> [Records]
● ● ● ● ●

(** Sums of the fields, and that they are 64-bit. *)
Definition plus_lat (a b : LatencyAccum) : LatencyAccum :=
  {| la_count := la_count a + la_count b; la_sum_us := la_sum_us a + la_sum_us b |}.
Definition plus (a b : PerfCounters) : PerfCounters :=
  {| pc_scsi_read := plus_lat (pc_scsi_read a) (pc_scsi_read b);
     pc_scsi_write := plus_lat (pc_scsi_write a) (pc_scsi_write b);
     pc_scsi_flush := plus_lat (pc_scsi_flush a) (pc_scsi_flush b);
     pc_s3_get := plus_lat (pc_s3_get a) (pc_s3_get b); pc_s3_put := plus_lat (pc_s3_put a) (pc_s3_put b);
     pc_cache_hits := pc_cache_hits a + pc_cache_hits b;
     pc_cache_misses := pc_cache_misses a + pc_cache_misses b |}.
Definition wide_lat (a : LatencyAccum) : Prop := is_u64 (la_count a) ∧ is_u64 (la_sum_us a).
Record wide (c : PerfCounters) : Prop := {
  wd_read : wide_lat (pc_scsi_read c); wd_write : wide_lat (pc_scsi_write c);
  wd_flush : wide_lat (pc_scsi_flush c); wd_get : wide_lat (pc_s3_get c); wd_put : wide_lat (pc_s3_put c);
  wd_hits : is_u64 (pc_cache_hits c); wd_misses : is_u64 (pc_cache_misses c)
}.

Lemma wrapping_add_small a b : 0 ≤ a → 0 ≤ b → a + b ≤ u64_max → wrapping_add64 a b = a + b.
Proof. unfold wrapping_add64, u64_max. intros. apply Z.mod_small. lia. Qed.

Lemma sum_micros_nonneg ts : 0 ≤ sum_micros ts.
Proof.
  induction ts as [|t ts IH]; simpl; [lia|]. pose proof (F64.round_u64_range (F64.mul t (F64.of_u64 1000000))) as Hr.
  unfold Latency.micros, is_u64 in *. lia.
Qed.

● ● ● ● ●

Please write out only the lines from the one containing "Lemma sum_micros_nonneg ts" to the end of the records above, exactly, both ends included.

Lemma sum_micros_nonneg ts : 0 ≤ sum_micros ts.
Proof.
  induction ts as [|t ts IH]; simpl; [lia|]. pose proof (F64.round_u64_range (F64.mul t (F64.of_u64 1000000))) as Hr.
  unfold Latency.micros, is_u64 in *. lia.
Qed.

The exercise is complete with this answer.